_Task details_
Search the entries for the word "indexes". Copy each line in which it is found.
_ _ _
(* ===== verification/ConnectorRuns.v ===== *)
(** * ConnectorRuns: the durable contract of sync runs

    [internal/dataplane/store/connector_runs.go] with the configuration update of
    [connectors.go], over the tables of [ControlPlane].  Each operation is one
    transaction.  Clocks and generated ids are arguments.  [key_fits] is
    the column width of a key, [binding_ok] the operator policy. *)

From S2P Require Import Prelude GoStrings Duck ControlPlane.
Import String.
Open Scope string_scope.
Open Scope list_scope.
Open Scope Z_scope.

(** ** Queries *)

Definition active (r : ConnectorRun) : bool :=
  match cr_Status r with Queued | Running => true | _ => false end.

(** The row a query returns; with the unique indexes there is at most one. *)
Definition find_run (p : ConnectorRun -> bool) (db : control) : option ConnectorRun :=
  head (filter (fun r => p r = true) (snd <$> map_to_list (runs db))).

Definition stamped (projectID syncID idemKey : string) (r : ConnectorRun) : bool :=
  String.eqb (cr_SyncID r) syncID && String.eqb (cr_ProjectID r) projectID
  && String.eqb (cr_IdempotencyKey r) idemKey.

(** A run's own stamp first, then the alias bound to an active run. *)
Definition connectorRunByKey (db : control) (projectID syncID idemKey : string) : option ConnectorRun :=
  match find_run (stamped projectID syncID idemKey) db with
  | Some r => Some r
  | None => id ← run_keys db !! (projectID, syncID, idemKey); runs db !! id
  end.

Definition ConnectorRunByIdempotencyKey (db : control) (projectID syncID idemKey : string) : option ConnectorRun :=
  if String.eqb (trim_space idemKey) "" then None else connectorRunByKey db projectID syncID idemKey.

Definition active_of (projectID syncID : string) (r : ConnectorRun) : bool :=
  String.eqb (cr_SyncID r) syncID && String.eqb (cr_ProjectID r) projectID && active r.

Definition ConnectorRunForProject (db : control) (projectID runID : string) : option ConnectorRun :=
  match runs db !! runID with
  | Some r => if String.eqb (cr_ProjectID r) projectID then Some r else None
  | None => None
  end.

(** ** Enqueue *)

Definition queued_run (runID projectID syncID connectorID idemKey : string) (now : Z) : ConnectorRun :=
  {| cr_ID := runID; cr_ProjectID := projectID; cr_SyncID := syncID; cr_ConnectorID := connectorID;
     cr_Status := Queued; cr_IdempotencyKey := idemKey; cr_CancelRequested := false; cr_Rows := 0;
     cr_Cursor := ""; cr_CursorKey := ""; cr_Error := ""; cr_Owner := ""; cr_Heartbeat := None;
     cr_QueuedAt := now; cr_StartedAt := None; cr_FinishedAt := None; cr_LeaseEpoch := 0 |}.

(** What the primary key and the two unique indexes refuse. *)
Definition violates (r : ConnectorRun) (db : control) : bool :=
  is_some (runs db !! cr_ID r)
  || is_some (find_run (fun x => String.eqb (cr_SyncID x) (cr_SyncID r) && active x) db)
  || (negb (String.eqb (cr_IdempotencyKey r) "")
      && is_some (find_run (fun x => String.eqb (cr_SyncID x) (cr_SyncID r)
                                     && String.eqb (cr_IdempotencyKey x) (cr_IdempotencyKey r)) db)).

Definition bind_key (projectID syncID idemKey runID : string) (db : control) : control :=
  set_keys (fun m => if is_some (m !! (projectID, syncID, idemKey)) then m
                     else <[(projectID, syncID, idemKey) := runID]> m) db.

Section Enqueue.
Context (key_fits : string -> bool).

Definition EnqueueConnectorRun (db : control) (projectID syncID idemKey newID : string) (now : Z) :
    result control_error (ConnectorRun * bool * control) :=
  match syncs db !! syncID with
  | None => Err NoRows
  | Some cs =>
      if negb (String.eqb (cs_ProjectID cs) projectID) then Err NoRows
      else match (if String.eqb idemKey "" then None else connectorRunByKey db projectID syncID idemKey) with
           | Some existing => Ok (existing, false, db)
           | None =>
               match find_run (active_of projectID syncID) db with
               | Some live =>
                   if String.eqb idemKey "" then Ok (live, false, db)
                   else if key_fits idemKey
                        then Ok (live, false, bind_key projectID syncID idemKey (cr_ID live) db)
                        else Err ConstraintViolation
               | None =>
                   if bool_decide (cs_ConnectorID cs ∈ archived db) then Err SourceArchived
                   else if negb (cs_Enabled cs) then Err SyncPaused
                   else
                     let run := queued_run newID projectID syncID (cs_ConnectorID cs) idemKey now in
                     if negb (key_fits idemKey) || violates run db then Err ConstraintViolation
                     else Ok (run, true, set_runs <[newID := run]> db)
               end
           end
  end.
End Enqueue.

(** ** Claim, heartbeat, finish *)

Definition with_status (r : ConnectorRun) (s : run_status) (cancel : bool) (finished : option Z) : ConnectorRun :=
  {| cr_ID := cr_ID r; cr_ProjectID := cr_ProjectID r; cr_SyncID := cr_SyncID r;
     cr_ConnectorID := cr_ConnectorID r; cr_Status := s; cr_IdempotencyKey := cr_IdempotencyKey r;
     cr_CancelRequested := cancel; cr_Rows := cr_Rows r; cr_Cursor := cr_Cursor r;
     cr_CursorKey := cr_CursorKey r; cr_Error := cr_Error r; cr_Owner := cr_Owner r;
     cr_Heartbeat := cr_Heartbeat r; cr_QueuedAt := cr_QueuedAt r; cr_StartedAt := cr_StartedAt r;
     cr_FinishedAt := finished; cr_LeaseEpoch := cr_LeaseEpoch r |}.

Definition claimed (r : ConnectorRun) (owner : string) (now : Z) : ConnectorRun :=
  {| cr_ID := cr_ID r; cr_ProjectID := cr_ProjectID r; cr_SyncID := cr_SyncID r;
     cr_ConnectorID := cr_ConnectorID r; cr_Status := Running; cr_IdempotencyKey := cr_IdempotencyKey r;
     cr_CancelRequested := cr_CancelRequested r; cr_Rows := cr_Rows r; cr_Cursor := cr_Cursor r;
     cr_CursorKey := cr_CursorKey r; cr_Error := cr_Error r; cr_Owner := owner;
     cr_Heartbeat := Some now; cr_QueuedAt := cr_QueuedAt r; cr_StartedAt := Some now;
     cr_FinishedAt := cr_FinishedAt r; cr_LeaseEpoch := cr_LeaseEpoch r + 1 |}.

Definition ClaimConnectorRun (db : control) (runID owner : string) (now : Z) : option ConnectorRun * control :=
  match runs db !! runID with
  | None => (None, db)
  | Some r =>
      if bool_decide (cr_Status r = Queued) then
        if cr_CancelRequested r
        then (None, set_runs <[runID := with_status r Cancelled true (Some now)]> db)
        else let r' := claimed r owner now in (Some r', set_runs <[runID := r']> db)
      else (None, db)
  end.

Definition beaten (r : ConnectorRun) (now : Z) : ConnectorRun :=
  {| cr_ID := cr_ID r; cr_ProjectID := cr_ProjectID r; cr_SyncID := cr_SyncID r;
     cr_ConnectorID := cr_ConnectorID r; cr_Status := cr_Status r; cr_IdempotencyKey := cr_IdempotencyKey r;
     cr_CancelRequested := cr_CancelRequested r; cr_Rows := cr_Rows r; cr_Cursor := cr_Cursor r;
     cr_CursorKey := cr_CursorKey r; cr_Error := cr_Error r; cr_Owner := cr_Owner r;
     cr_Heartbeat := Some now; cr_QueuedAt := cr_QueuedAt r; cr_StartedAt := cr_StartedAt r;
     cr_FinishedAt := cr_FinishedAt r; cr_LeaseEpoch := cr_LeaseEpoch r |}.

(** Whether a cancel is requested, and whether the run still runs. *)
Definition HeartbeatConnectorRun (db : control) (runID : string) (now : Z) : bool * bool * control :=
  match runs db !! runID with
  | Some r =>
      if bool_decide (cr_Status r = Running)
      then (cr_CancelRequested r, true, set_runs <[runID := beaten r now]> db)
      else (false, false, db)
  | None => (false, false, db)
  end.

(** The part of an engine result the store keeps; [rs_Err] is the error text. *)
Record SyncResult := {
  rs_Cursor : string; rs_CursorKey : string; rs_AdvanceCursor : bool; rs_Rows : Z; rs_Err : string;
}.

Definition finish_status (result : SyncResult) (cancelled : bool) : run_status :=
  if cancelled then Cancelled
  else if negb (String.eqb (rs_Err result) "") then Failed
  else Succeeded.

Definition error_text (result : SyncResult) (cancelled : bool) : string :=
  if negb cancelled && negb (String.eqb (rs_Err result) "") then take_str 500 (rs_Err result)
  else rs_Err result.

Definition finished (r : ConnectorRun) (status : run_status) (result : SyncResult) (err : string) (now : Z) :
    ConnectorRun :=
  {| cr_ID := cr_ID r; cr_ProjectID := cr_ProjectID r; cr_SyncID := cr_SyncID r;
     cr_ConnectorID := cr_ConnectorID r; cr_Status := status; cr_IdempotencyKey := cr_IdempotencyKey r;
     cr_CancelRequested := cr_CancelRequested r; cr_Rows := rs_Rows result; cr_Cursor := rs_Cursor result;
     cr_CursorKey := rs_CursorKey result; cr_Error := err; cr_Owner := cr_Owner r;
     cr_Heartbeat := cr_Heartbeat r; cr_QueuedAt := cr_QueuedAt r; cr_StartedAt := cr_StartedAt r;
     cr_FinishedAt := Some now; cr_LeaseEpoch := cr_LeaseEpoch r |}.

Definition finished_sync (cs : ConnectorSync) (final : run_status) (result : SyncResult) (err : string) (now : Z) :
    ConnectorSync :=
  {| cs_ConnectorID := cs_ConnectorID cs; cs_ProjectID := cs_ProjectID cs; cs_SourceTable := cs_SourceTable cs;
     cs_KeyColumn := cs_KeyColumn cs; cs_CursorColumn := cs_CursorColumn cs; cs_SyncMode := cs_SyncMode cs;
     cs_ScheduleCron := cs_ScheduleCron cs; cs_Enabled := cs_Enabled cs;
     cs_Cursor := if rs_AdvanceCursor result then rs_Cursor result else cs_Cursor cs;
     cs_CursorKey := if rs_AdvanceCursor result then rs_CursorKey result else cs_CursorKey cs;
     cs_LastRunAt := Some now;
     cs_LastStatus := if bool_decide (final = Succeeded) then "ok" else "error";
     cs_LastError := err; cs_LastRows := rs_Rows result; cs_TotalRows := cs_TotalRows cs + rs_Rows result;
     cs_LastSuccessAt := if bool_decide (final = Succeeded) then Some now else cs_LastSuccessAt cs;
     cs_Revision := cs_Revision cs + 1; cs_ConfigRevision := cs_ConfigRevision cs |}.

Definition with_state (g : SnapshotGeneration) (s : generation_state) (terminal : option Z) : SnapshotGeneration :=
  {| g_ProjectID := g_ProjectID g; g_ConnectorID := g_ConnectorID g; g_Table := g_Table g; g_SyncID := g_SyncID g;
     g_Generation := g_Generation g; g_GenerationSeq := g_GenerationSeq g; g_BindingDigest := g_BindingDigest g;
     g_State := s; g_KeyPosition := g_KeyPosition g; g_NextBatchIndex := g_NextBatchIndex g; g_Rows := g_Rows g;
     g_CaptureStartedAt := g_CaptureStartedAt g; g_CaptureFinishedAt := g_CaptureFinishedAt g;
     g_TerminalAt := terminal; g_RunID := g_RunID g; g_Owner := g_Owner g; g_LeaseEpoch := g_LeaseEpoch g;
     g_SyncRevision := g_SyncRevision g; g_SourceRevision := g_SourceRevision g |}.

(** The live generations a predicate selects end cancelled. *)
Definition cancel_where (p : SnapshotGeneration -> bool) (now : Z) : control -> control :=
  set_generations (fmap (fun g =>
    if live_generation (g_State g) && p g then with_state g GenerationCancelled (Some now) else g)).

(** Live generations of a run the cancellation terminates; [owner] restricts it. *)
Definition cancel_generations (runID : string) (owner : option string) (now : Z) : control -> control :=
  cancel_where (fun g => String.eqb (g_RunID g) runID
                         && match owner with Some o => String.eqb (g_Owner g) o | None => true end) now.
_ _ _
_Written solution_
(** The row a query returns; with the unique indexes there is at most one. *)
(** What the primary key and the two unique indexes refuse. *)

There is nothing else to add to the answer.